Thorp and Sailor's Grave Board

Been a while.........

wez138 - 4-28-2011 at 10:49 AM

Hello I just thought I'd drop in and say hi...........So the thing goes is........I'm still messed up and miss my ex like crazy.......Even after everything she did in the final months of our relationship....Her and the 40 year old married man (who happens to have had countless affairs before) are now living together, Most people say I'm better off without and yeah that's a straight logic way of thinking about it.........But that still doesn't stop the fact that I now feel even more alone than I did while she was around. I miss her I miss my dog. It's her 21st going up soon and that's gonna be a hard day for me.........I know I'm acting like a complete spazz.......But that's just the way I feel.

As a great man once sang............I still miss someone.

Johnny_Whistle - 4-28-2011 at 11:07 AM

Hey Wez,
Chin up, man.

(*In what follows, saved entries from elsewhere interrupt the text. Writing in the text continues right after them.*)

(** The search in one group. *)
Lemma alloc_group_wp (w : W) g bm :
  alloc_geom (e4 w) → 0 ≤ g < group_count (e4 w) → zlen bm = block_size (e4 w) →
  ∃ r, find_clear (Z.to_nat (u32 (group_bits (e4 w) g + 7) / 8)) bm 0 (group_bits (e4 w) g) = Some r ∧
    match r with
    | Some (y, b) => 0 ≤ y ∧ 0 ≤ b < 8 ∧ block_in (e4 w) g (y * 8 + b) ∧ bit_at bm (y * 8 + b) = false ∧
        ∀ i, 0 ≤ i < y * 8 + b → bit_at bm i = true
    | None => ∀ i, 0 ≤ i < group_bits (e4 w) g → bit_at bm i = true
    end.
Proof.
  intros Hg Hgr Hlen. pose proof (group_bits_bounds _ _ Hg Hgr) as [Hgb _].
  pose proof (ag_bpg _ Hg). pose proof (ag_bs _ Hg). rewrite u32_small by lia.
  edestruct (find_clear_spec bm (group_bits (e4 w) g) (Z.to_nat ((group_bits (e4 w) g + 7) / 8)) 0)
    as (r & Hr & Hs); [lia|rewrite Z2Nat.id by (apply Z.div_pos; lia); mod_lia..|].
  exists r. split; [done|]. destruct r as [[y b]|]; [|done].
  destruct Hs as (Hy & Hb & Hlt & Hc & Hall). split_and!; [lia|lia|lia|split; lia|done|].
  intros i Hi. apply Hall. lia.
Qed.

Lemma hint_group_covers gc hint g :
  0 < gc → 0 ≤ g < gc → 0 ≤ (g - hint) mod gc < gc ∧ (hint + (g - hint) mod gc) mod gc = g.
Proof.
  intros Hgc Hg. split; [by apply Z.mod_pos_bound|].
  rewrite Zplus_mod_idemp_r. replace (hint + (g - hint)) with g by lia. by apply Z.mod_small.
Qed.

Lemma alloc_first_wp (w : W) hint :
  mounted w → writable (e4 w) = true → alloc_geom (e4 w) → 0 ≤ hint < 2 ^ 31 →
  wp (e4_alloc_block_near hint) (λ r w',
    match r with
    | Some blk => ∃ g idx, first_free (e4 w) (in_use w) hint = Some (g, idx) ∧
        block_in (e4 w) g idx ∧ blk = blk_of (e4 w) g idx ∧
        in_use w g idx = false ∧ claimed w w' g idx
    | None => only_read w w' ∧ ∀ g idx, block_in (e4 w) g idx → in_use w g idx = true
    end) w.
Proof.
  intros Hm Hw Hg Hh. pose proof (ag_gc _ Hg) as Hgc. unfold e4_alloc_block_near. wp_pure. rewrite Hw.
  cbn [negb]. apply (wp_for (λ gi w', only_read w w' ∧
    ∀ j g idx, 0 ≤ j < gi → g = (hint + j) mod group_count (e4 w) → block_in (e4 w) g idx →
      in_use w g idx = true)).
  - split; [split; [apply same_fs_refl|by split]|lia].
  - intros w' [Hor Hall]. split; [done|]. intros g idx Hin. pose proof Hin as [Hgr _].
    destruct (hint_group_covers (group_count (e4 w)) hint g) as [Hj Heq]; [lia|done|].
    eapply Hall; [|symmetry; exact Heq|done]. rewrite Z2Nat.id by lia. lia.
  - intros gi w1 Hgi [Hor Hall]. pose proof Hor as ((He1 & _) & Hm1 & Hd1). rewrite Z2Nat.id in Hgi by lia.
    rewrite u32_small by lia. apply wp_bind, wp_umod; [lia|]. set (g := (hint + gi) mod group_count (e4 w)).
    assert (Hgr : 0 ≤ g < group_count (e4 w)) by (apply Z.mod_pos_bound; lia).
    wp_apply (load_bitmap_wp w1 g); [done|by rewrite He1|by rewrite He1|].
    rewrite He1. intros ? w2 (-> & Hs2 & Hm2 & Hb2 & Hd2).
    assert (Hor2 : only_read w w2).
    { split; [by eapply same_fs_trans, Hs2; apply Hor|]. split; [done|]. intros. by rewrite Hd2, Hd1. }
    pose proof (ag_bb _ Hg g Hgr) as Hbb. rewrite Hd1 in Hb2 by lia.
    assert (Hlen : zlen (disk w (bitmap_of (e4 w) g)) = block_size (e4 w))
      by (by apply (disk_zlen dv ok sector)).
    destruct (alloc_group_wp w g _ Hg Hgr Hlen) as (r & Hr & Hspec). pose proof Hor2 as ((He2 & _) & _).
    wp_pure. apply wp_bind. eapply wp_lift; [cbn [bufget] in Hb2; rewrite Hb2; exact Hr|].
    destruct r as [[y b]|].
    + destruct Hspec as (Hy & Hb & Hin & Hclear & Hbelow).
      assert (Hff : first_free (e4 w) (in_use w) hint = Some (g, y * 8 + b)).
      { apply (first_free_at _ _ _ gi); [lia|apply Hin|done|exact Hclear| |exact Hbelow].
        intros j idx Hj Hidx. eapply Hall; [exact Hj|reflexivity|]. split; [apply Z.mod_pos_bound; lia|done]. }
      rewrite <- He2. wp_apply (claim_block_wp w2 g y b); rewrite ?He2; try done.
      { by rewrite Hb2, Hd2, Hd1 by lia. }
      intros ? w3 [-> Hcl]. apply wp_ret. exists g, (y * 8 + b). split; [done|]. split_and!; try done.
      destruct Hor2 as ((_ & Hrest) & _ & Hdd). unfold claimed in *. rewrite He2 in Hcl.
      rewrite !Hdd in Hcl by lia. destruct Hcl as ((Hq & Hq') & ? & ? & ? & Hk).
      split_and!; try done; [|intros; rewrite Hk, Hdd; done].
      split; [by rewrite <- He2|]. destruct Hrest as (?&?&?&?&?), Hq' as (?&?&?&?&?).
      repeat split; congruence.
    + apply wp_ret. split; [done|]. intros j g' idx Hj -> Hin.
      destruct (decide (j = gi)) as [->|]; [|eapply Hall; [|done|done]; lia].
      apply Hspec. apply Hin.
Qed.

Lemma alloc_block_wp (w : W) hint :
  mounted w → writable (e4 w) = true → alloc_geom (e4 w) → 0 ≤ hint < 2 ^ 31 →
  wp (e4_alloc_block_near hint) (λ r w',
    match r with
    | Some blk => ∃ g idx, block_in (e4 w) g idx ∧ blk = blk_of (e4 w) g idx ∧
        in_use w g idx = false ∧ claimed w w' g idx
    | None => only_read w w' ∧ ∀ g idx, block_in (e4 w) g idx → in_use w g idx = true
    end) w.
Proof.
  intros Hm Hw Hg Hh. eapply wp_mono; [by apply alloc_first_wp|].
  intros [blk|] w'; [|done]. intros (g & idx & _ & ?). by exists g, idx.
Qed.

Lemma shiftr3 i : Z.shiftr i 3 = i / 8.
Proof. by rewrite Z.shiftr_div_pow2. Qed.

(** What freeing block [idx] of group [g] does to the disk. *)
Definition released (w w' : W) (g idx : Z) : Prop :=
  quiet w w' ∧ mounted w' ∧
  (∀ j, 0 ≤ j → bit_at (disk w' (bitmap_of (e4 w) g)) j = (negb (j =? idx) && in_use w g j)%bool) ∧
  ∀ k, 0 ≤ k → k ≠ bitmap_of (e4 w) g → k ≠ gdt_block_of (e4 w) g → disk w' k = disk w k.

Lemma free_block_wp (w : W) g idx :
  mounted w → writable (e4 w) = true → alloc_geom (e4 w) → block_in (e4 w) g idx →
  wp (e4_free_block (blk_of (e4 w) g idx)) (λ rc w',
    if in_use w g idx then rc = 0 ∧ released w w' g idx else rc = -1 ∧ only_read w w') w.
Proof.
  intros Hm Hw Hg Hin. pose proof Hin as [Hgr Hidx]. destruct (blk_of_bounds _ _ _ Hg Hin) as [Hblk Hrange].
  pose proof (group_bits_bounds _ _ Hg Hgr) as [Hgb _]. pose proof (ag_bpg _ Hg). pose proof (ag_bs _ Hg).
  pose proof (ag_fdb _ Hg). pose proof (ag_gc _ Hg). pose proof (ag_bb _ Hg g Hgr) as Hbb.
  unfold e4_free_block. wp_pure. rewrite Hw, Hblk.
  rewrite (proj2 (Z.ltb_ge _ (first_data_block _))), (proj2 (Z.leb_gt (blocks_count _) _)) by nia.
  cbn [negb orb]. apply wp_bind, wp_udiv; [lia|]. apply wp_bind, wp_umod; [lia|].
  replace (first_data_block (e4 w) + g * blocks_per_group (e4 w) + idx - first_data_block (e4 w))
    with (g * blocks_per_group (e4 w) + idx) by lia.
  rewrite Z.div_add_l, Z.div_small, Z.add_0_r, u32_small by lia.
  rewrite (Z.add_comm (g * _)), Z_mod_plus_full, Z.mod_small by lia. wp_pure.
  wp_apply (load_bitmap_wp w g); [done..|]. intros ? w2 (-> & Hs2 & Hm2 & Hb2 & Hd2).
  pose proof Hs2 as (He2 & _). rewrite shiftr3.
  assert (Hlen : zlen (disk w (bitmap_of (e4 w) g)) = block_size (e4 w)) by (by apply (disk_zlen dv ok sector)).
  assert (Hy : 0 ≤ idx / 8 < block_size (e4 w)) by mod_lia.
  wp_apply (buf_ld1_wp S1 (idx / 8) w2 _ Hb2); [lia|]. intros v ? [-> Hv].
  pose proof (Z.mod_pos_bound idx 8 ltac:(lia)) as Hmb.
  assert (Hbit : has v (bit_mask idx) = in_use w g idx).
  { rewrite bit_mask_eq, has_shiftl by lia. unfold in_use, bit_at. by rewrite Hv. }
  rewrite Hbit. destruct (in_use w g idx) eqn:Eu; cbn [negb]; [|by apply wp_ret].
  rewrite bit_mask_eq. wp_apply (buf_st1_wp S1 (idx / 8) _ w2 _ Hb2); [lia|].
  intros ? ? (bm' & Hbm' & Hbl & ->).
  assert (Hby : bytes_ok bm') by (eapply st_bytes_ok; [exact (disk_bytes dv ok sector w _ Hm (ag_bb _ Hg g Hgr))|exact Hbm']).
  pose proof (mounted_bufset dv ok S1 bm' w2 Hm2 ltac:(rewrite He2; lia) Hby) as Hm3.
  set (w3 := bufset S1 (Some bm') w2) in *. assert (He3 : e4 w3 = e4 w) by exact He2.
  pose proof (commit_bitmap_wp w3 g 1 bm') as Hc. rewrite He3 in Hc. eapply wp_mono; [apply Hc; done|].
  intros rc w5 (-> & Hq5 & Hm5 & Hd5 & Hk5). split; [done|]. split_and!; [|done| |].
  - eapply quiet_trans; [|exact Hq5]. apply same_fs_quiet; [done|]. eapply same_fs_trans; [exact Hs2|].
    apply (same_fs_buf _ _ S1), same_fs_refl.
  - intros j Hj. rewrite Hd5. rewrite (clear_bit_spec _ _ _ _ _ _ (proj1 Hy) Hmb Hv Hj Hbm').
    f_equal. do 2 f_equal. mod_lia.
  - intros k Hk Hn1 Hn2. rewrite Hk5 by done. by apply Hd2.
Qed.

(** ** The allocator as a set of used blocks *)

(** Blocks that hold bitmaps and descriptors. *)
Definition is_meta (e : ext4_fs) (k : Z) : Prop :=
  ∃ g, 0 ≤ g < group_count e ∧ (k = bitmap_of e g ∨ k = gdt_block_of e g).

(** The metadata blocks of different groups do not overlap. *)
Definition meta_disjoint (e : ext4_fs) : Prop :=
  ∀ g g', 0 ≤ g < group_count e → 0 ≤ g' < group_count e →
    (bitmap_of e g = bitmap_of e g' → g = g') ∧ bitmap_of e g ≠ gdt_block_of e g'.

Definition used (w : W) (k : Z) : Prop :=
  ∃ g idx, block_in (e4 w) g idx ∧ k = blk_of (e4 w) g idx ∧ in_use w g idx = true.
Definition free (w : W) (k : Z) : Prop :=
  ∃ g idx, block_in (e4 w) g idx ∧ k = blk_of (e4 w) g idx ∧ in_use w g idx = false.

(** The allocator's invariant: a working mounted file system in which no
    metadata block is free. *)
Record alloc_inv (w : W) : Prop := {
  ai_mounted : mounted w;
  ai_writable : writable (e4 w) = true;
  ai_geom : alloc_geom (e4 w);
  ai_disjoint : meta_disjoint (e4 w);
  ai_meta : ∀ k, free w k → ¬ is_meta (e4 w) k;
}.

Lemma blk_of_inj e g idx g' idx' :
  alloc_geom e → block_in e g idx → block_in e g' idx' → blk_of e g idx = blk_of e g' idx' →
  g = g' ∧ idx = idx'.
Proof.
  intros Hg Hb Hb' Heq. destruct (blk_of_bounds _ _ _ Hg Hb) as [E1 _], (blk_of_bounds _ _ _ Hg Hb') as [E2 _].
  destruct Hb as [Hgr Hi], Hb' as [Hgr' Hi']. pose proof (group_bits_bounds _ _ Hg Hgr).
  pose proof (group_bits_bounds _ _ Hg Hgr'). assert (g = g') as -> by nia. lia.
Qed.

Lemma geom_same_blk e e' :
  alloc_geom e → geom_same e e' →
  (∀ g idx, blk_of e' g idx = blk_of e g idx) ∧ (∀ g idx, block_in e' g idx ↔ block_in e g idx) ∧
  (∀ g, 0 ≤ g < group_count e → bitmap_of e' g = bitmap_of e g) ∧
  (∀ g, gdt_block_of e' g = gdt_block_of e g) ∧ (∀ k, is_meta e' k ↔ is_meta e k).
Proof.
  intros Hg Hs. pose proof (geom_same_fields _ _ Hs) as (Hbs&_&_&_&Hbc&Hfdb&Hbpg&Hgc&Hds&_).
  assert (Hbm : ∀ g, 0 ≤ g < group_count e → bitmap_of e' g = bitmap_of e g)
    by (intros; by apply bitmap_of_same).
  assert (Hgd : ∀ g, gdt_block_of e' g = gdt_block_of e g)
    by (intros; unfold gdt_block_of; by rewrite Hfdb, Hbs, Hds).
  split_and!; [|..|done|done|].
  - intros g idx. unfold blk_of. by rewrite Hfdb, Hbpg.
  - intros g idx. unfold block_in, group_bits. by rewrite Hgc, Hbc, Hfdb, Hbpg.
  - intros k. unfold is_meta. rewrite Hgc. split; intros (g & Hgr & [Hk|Hk]); exists g; split; try done;
      rewrite ?Hbm, ?Hgd in * by done; tauto.
Qed.

Lemma plan_same e e' n : ∀ u fb,
  alloc_geom e → geom_same e e' → plan e' u fb n = plan e u fb n.
Proof.
  induction n as [|n IH]; intros u fb Hg Hs; [done|]. cbn [plan].
  pose proof (geom_same_fields _ _ Hs) as (_&_&_&_&Hbc&Hfdb&Hbpg&Hgc&_).
  assert (Hff : ∀ h, first_free e' u h = first_free e u h).
  { intros h. unfold first_free, search_order, group_bits. by rewrite Hgc, Hbc, Hfdb, Hbpg. }
  rewrite Hff, Hbpg. destruct (first_free _ _ _) as [[g i]|]; [|done]. cbn [mbind option_bind].
  rewrite IH by done. unfold blk_of. by rewrite Hfdb, Hbpg.
Qed.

I'm going through something very similar right now. It's tough, but there's a light at the end of the tunnel. At least I keep telling myself that...:grin:

Discipline - 4-28-2011 at 12:22 PM

Sleep with her best friend, that'll teach her!!!!!

In all seriousness, hang with the boys and take your mind off her and move on to better things.

mattybar - 4-28-2011 at 12:30 PM

take some time out from where you are (physically and mentally) to look out for (and after) yourself.
join a gym, get healthy, book yourself a holiday somewhere nice and hot.
you will be surprised just how much of a difference this will make.

right now you need some change in your life so basically just get out there, mate.

morgan - 4-28-2011 at 01:25 PM

Sorry to hear man. Keep your head up.

MattyA - 4-28-2011 at 05:04 PM

Keep your head up, do what mattybar said and take a vacationsome place nice.

clevohardcore - 4-28-2011 at 05:46 PM

You aint winning her over trying to get her back that is for sure. Move on, hang out with your friends, join a freaking gym. Post on THORP.

wez138 - 5-5-2011 at 10:09 AM

The thing is now the summer is hitting here I spend all my time at work......Which is starting to really grate. An old flame come back into my life last week and it's burning bright which is cool. But just to add extra stings my ex text me replying to a message I'd sent 2 weeks before hand......And clevo I did fight for the girl......For 4-5 months!!! I put up with the lies,betrayal and confusion......which either reflects my love for her or how little I feel about myself? I'm cycling alot more to work now I've got the energy to drag myself out of bed, and it aint the first time some little girl ripped out my heart and tore my world apart but i'm begining to think will I ever truly make someone happy.